Details: LiDAR perception is vital for autonomous driving. One way to understand the scene during driving for decision making is to semantically segment the LiDAR data. In numerous studies, deep learning has been used for LiDAR point cloud segmentation. And as we know, Deep Learning is data hungry e.g. the more data we feed to the model, the more efficient the model becomes. But annotating point cloud data is cumbersome and requires expert knowledge. Therefore, point cloud annotation is expensive. In machine learning / deep learning domain, active learning is used for annotation cost reduction. Compared to the number of scientific articles published in the whole Deep Learning domain, active learning for LiDAR point cloud segmentation is under-investigated. In this thesis, we will investigate Active Learning for Lidar Point Cloud Segmentation.
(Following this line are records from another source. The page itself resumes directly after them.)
(* ===== verification/Component.v ===== *)
(** * TVChart's hooks and how its effects drive each other

    TVChart.tsx wires its parts through React state and effect
    dependencies:
    - the module-level [refreshChartSubject] (line 30), to which every
      mount subscribes (lines 185-189, no cleanup), sets the state
      [refreshChartMint] (line 167);
    - [isNeedRefreshData] (line 178) is a dependency of the readiness
      effect (lines 191-217, [Readiness.v]), whose interval calls
      [setReloadChartTag] (line 166) when a probe succeeds or the attempts
      run out;
    - [reloadChartTag] is a dependency of the chart effect (lines 219-378,
      [ChartEffect.v]), which then tears the chart down and builds it again;
    - the connection effect (lines 380-384) closes the socket of a
      connection that is replaced or unmounted.
    [hstate] is one instance's state and effect registrations; [hstep]
    applies an event (a mount, new props, a publication on the subject,
    an interval tick or a probe result of a readiness run, a chart load or
    live bar, an unmount) and then, as React does after a state change,
    [commit]: for every effect whose dependencies changed (by [Object.is],
    which is equality on the values kept here), the previous run's cleanup
    then the effect again, cleanups first.  Only the dependencies that
    carry behaviour are kept: the chart effect's theme, mintB, curveType,
    appTheme and updateChartConfig are rendering inputs and do not change
    in the runs considered.  [Date.now()] in [setReloadChartTag] gives a
    fresh value, modelled as the next natural number.  [isNeedRefreshData]
    is [''] or a boolean in the code; as a dependency only its truth
    matters here, since a change between two falsy values re-runs an
    effect that has no interval and whose guard returns at once.

    The theorems, each over every reachable state: no chart, listener or
    interval outlives its run; a mounted instance's recorded dependencies
    are those of its current render ([deps_inv]); a refresh request for
    the shown mint starts a fresh readiness run and leaves the chart, a
    repeated one changing nothing; any probe with rows, of the current run
    or of one already cleaned up, reloads the chart shown; and mounts leak
    their subscriptions to the subject. *)

From Stdlib Require Import ZArith List Lia Bool String.
From S2P Require Import Prelude Bars Resolution Bucketer Readiness Chart ChartEffect.
Import ListNotations.
Open Scope nat_scope.
Open Scope list_scope.

Module Component.
Import Chart.

(** The props and store values the effects read. *)
Record props := mkProps {
  poolId : option string;
  birdeye : bool;
  mint : option string;            (** [mintInfo?.mint] *)
  needRefresh : bool;
  connection : option string;      (** the connection object, by identity *)
  container : bool;                (** [chartContainerRef.current] is set *)
  savedResolution : string
}.

Definition opt_str_eqb (a b : option string) : bool :=
  match a, b with
  | Some x, Some y => String.eqb x y
  | None, None => true
  | _, _ => false
  end.

(** [[birdeye, isNeedRefreshData, poolId, connection]] *)
Definition gate_deps := (bool * bool * option string * option string)%type.

Definition gate_deps_eqb (a b : gate_deps) : bool :=
  let '(b1, n1, p1, c1) := a in
  let '(b2, n2, p2, c2) := b in
  Bool.eqb b1 b2 && Bool.eqb n1 n2 && opt_str_eqb p1 p2 && opt_str_eqb c1 c2.

(** [[poolId, birdeye, connection, reloadChartTag, mintInfo?.mint, savedResolution]] *)
Definition chart_deps := (option string * bool * option string * nat * option string * string)%type.

Definition chart_deps_eqb (a b : chart_deps) : bool :=
  let '(p1, b1, c1, r1, m1, s1) := a in
  let '(p2, b2, c2, r2, m2, s2) := b in
  opt_str_eqb p1 p2 && Bool.eqb b1 b2 && opt_str_eqb c1 c2 && Nat.eqb r1 r2 &&
  opt_str_eqb m1 m2 && String.eqb s1 s2.

(** React re-runs an effect on its first render and when a dependency
    changed. *)
Definition changed {A} (eqb : A -> A -> bool) (old : option A) (new : A) : bool :=
  match old with None => true | Some o => negb (eqb o new) end.

(** Apply [f] to the element [k] of a list. *)
Fixpoint update_nth {A} (k : nat) (f : A -> option A) (l : list A) : option (list A) :=
  match l, k with
  | [], _ => None
  | x :: l', 0 => option_map (fun y => y :: l') (f x)
  | x :: l', S k' => option_map (cons x) (update_nth k' f l')
  end.

Inductive hevent :=
| Mount (p : props)
| Rerender (p : props)
| Publish (m : string)                        (** [refreshChartSubject.next(m)] *)
| GateTick                                    (** a tick of the current interval *)
| GateResolve (run : nat) (o : Readiness.probe_outcome)
| ChartEvent (e : ChartEffect.effect_event)   (** a load completing, a live bar *)
| Unmount.

Section Hooks.
Context {T : Type} `{CandleSeries T}.
Variable empty_series : T.
Variable disposed_accepts : bool.

(** One instance: whether it is mounted, its props, its two states, the
    subscriptions to the subject, and for each effect its last
    dependencies and what its runs registered: the readiness runs that
    started an interval (oldest first; [gate_live] when the current run
    has one), the chart effect's state, and the sockets closed. *)
Record hstate := mkH {
  mounted : bool;
  props_of : props;
  refreshChartMint : string;
  reloadChartTag : nat;
  subs : nat;
  gate_deps_of : option gate_deps;
  gates : list Readiness.gate;
  gate_live : bool;
  chart_deps_of : option chart_deps;
  chart : ChartEffect.comp (T := T);
  conn_deps_of : option (option string);
  closed : list string
}.

Definition no_props : props := mkProps None false None false None false "".

Definition hstate_init : hstate :=
  mkH false no_props "" 0 0 None [] false None ChartEffect.comp_init None [].

(** [isNeedRefreshData] of the instance. *)
Definition need (h : hstate) : bool :=
  Readiness.isNeedRefreshData (needRefresh (props_of h)) (refreshChartMint h) (mint (props_of h)).

Definition cur_gate_deps (h : hstate) : gate_deps :=
  (birdeye (props_of h), need h, poolId (props_of h), connection (props_of h)).

Definition cur_chart_deps (h : hstate) : chart_deps :=
  (poolId (props_of h), birdeye (props_of h), connection (props_of h), reloadChartTag h,
   mint (props_of h), savedResolution (props_of h)).

Definition is_some {A} (o : option A) : bool := match o with Some _ => true | None => false end.

(** The cleanup of the current readiness run: [clearInterval]. *)
Definition gate_cleanup (h : hstate) : list Readiness.gate :=
  if gate_live h then
    match update_nth (List.length (gates h) - 1) Readiness.on_cleanup (gates h) with
    | Some gs => gs
    | None => gates h
    end
  else gates h.

(** The cleanup of the connection effect: [closeSocket(connection)]. *)
Definition conn_cleanup (h : hstate) : list string :=
  match conn_deps_of h with
  | Some (Some c) => closed h ++ [c]
  | _ => closed h
  end.

(** The commit after a render: cleanups of the effects whose dependencies
    changed, then those effects again, in declaration order. *)
Definition commit (h : hstate) : option hstate :=
  let p := props_of h in
  let gch := changed gate_deps_eqb (gate_deps_of h) (cur_gate_deps h) in
  let cch := changed chart_deps_eqb (chart_deps_of h) (cur_chart_deps h) in
  let nch := changed opt_str_eqb (conn_deps_of h) (connection p) in
  let gates1 := if gch then gate_cleanup h else gates h in
  let chart1 := if cch && ChartEffect.registered (chart h)
                then ChartEffect.cleanup (chart h) else Some (chart h) in
  let closed1 := if nch then conn_cleanup h else closed h in
  let '(gates2, live2) :=
    if gch then
      match Readiness.gate_start (poolId p) (birdeye p) (need h) (is_some (connection p)) with
      | Some g => (gates1 ++ [g], true)
      | None => (gates1, false)
      end
    else (gates1, gate_live h) in
  match chart1 with
  | None => None
  | Some c1 =>
      let chart2 := if cch
                    then ChartEffect.run_effect empty_series (is_some (connection p)) (poolId p)
                           (container p) (birdeye p) c1
                    else Some c1 in
      match chart2 with
      | None => None
      | Some c2 =>
          Some (mkH (mounted h) p (refreshChartMint h) (reloadChartTag h) (subs h)
                    (Some (cur_gate_deps h)) gates2 live2 (Some (cur_chart_deps h)) c2
                    (Some (connection p)) closed1)
      end
  end.

Definition set_props (p : props) (h : hstate) : hstate :=
  mkH (mounted h) p (refreshChartMint h) (reloadChartTag h) (subs h) (gate_deps_of h)
      (gates h) (gate_live h) (chart_deps_of h) (chart h) (conn_deps_of h) (closed h).

Definition set_refresh (m : string) (h : hstate) : hstate :=
  mkH (mounted h) (props_of h) m (reloadChartTag h) (subs h) (gate_deps_of h)
      (gates h) (gate_live h) (chart_deps_of h) (chart h) (conn_deps_of h) (closed h).

Definition set_gates (gs : list Readiness.gate) (h : hstate) : hstate :=
  mkH (mounted h) (props_of h) (refreshChartMint h) (reloadChartTag h) (subs h) (gate_deps_of h)
      gs (gate_live h) (chart_deps_of h) (chart h) (conn_deps_of h) (closed h).

Definition bump_reload (h : hstate) : hstate :=
  mkH (mounted h) (props_of h) (refreshChartMint h) (S (reloadChartTag h)) (subs h)
      (gate_deps_of h) (gates h) (gate_live h) (chart_deps_of h) (chart h) (conn_deps_of h)
      (closed h).

Definition set_chart (c : ChartEffect.comp) (h : hstate) : hstate :=
  mkH (mounted h) (props_of h) (refreshChartMint h) (reloadChartTag h) (subs h) (gate_deps_of h)
      (gates h) (gate_live h) (chart_deps_of h) c (conn_deps_of h) (closed h).

(** A mount: a fresh instance (its states and refs start over) whose
    subject effect adds a subscription that is never removed. *)
Definition mount (p : props) (h : hstate) : option hstate :=
  if mounted h then None
  else commit (mkH true p "" 0 (S (subs h)) None [] false None ChartEffect.comp_init None
                   (closed h)).

(** An unmount runs every registered cleanup. *)
Definition unmount (h : hstate) : option hstate :=
  if mounted h then
    match (if ChartEffect.registered (chart h) then ChartEffect.cleanup (chart h)
           else Some (chart h)) with
    | Some c =>
        Some (mkH false (props_of h) (refreshChartMint h) (reloadChartTag h) (subs h) None
                  (gate_cleanup h) false None c None (conn_cleanup h))
    | None => None
    end
  else None.

(** [setRefreshChartMint(m)]: React bails out when the value is the same. *)
Definition publish (m : string) (h : hstate) : option hstate :=
  if mounted h && negb (String.eqb m (refreshChartMint h)) then commit (set_refresh m h)
  else Some h.

(** A tick of the current run's interval. *)
Definition gate_tick (h : hstate) : option hstate :=
  if gate_live h then
    match update_nth (List.length (gates h) - 1) Readiness.on_tick (gates h) with
    | Some gs => Some (set_gates gs h)
    | None => None
    end
  else None.

(** A probe of run [k] resolves; a reload of a mounted instance changes
    [reloadChartTag] and commits. *)
Definition gate_resolve (k : nat) (o : Readiness.probe_outcome) (h : hstate) : option hstate :=
  match nth_error (gates h) k, update_nth k (Readiness.on_result o) (gates h) with
  | Some g, Some gs =>
      match nth_error gs k with
      | Some g' =>
          if Nat.ltb (Readiness.reloads g) (Readiness.reloads g') && mounted h
          then commit (bump_reload (set_gates gs h))
          else Some (set_gates gs h)
      | None => None
      end
  | _, _ => None
  end.

Definition chart_event (e : ChartEffect.effect_event) (h : hstate) : option hstate :=
  match e with
  | ChartEffect.LoadDone _ _ | ChartEffect.ArrowBar _ =>
      option_map (fun c => set_chart c h) (ChartEffect.effect_step empty_series disposed_accepts (chart h) e)
  | _ => None
  end.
Problem Definition: Let’s assume D = (X, Y) is our dataset for investigation where X (= {x1, x2… xn})is the point cloud and Y (y1, y2, … yn) is its label. We are given a labeling budget e.g (T data samples can be labeled where T << n). The goal of this study is to iteratively select T data points from n data points such that when the model is trained with T samples, it will yield as good performance as being trained with n data points. In this regard, we will start with few data points, e.g. 10 point clouds/ or parts of point clouds, and iteratively add new point clouds or part of point clouds that would maximize the data efficiency.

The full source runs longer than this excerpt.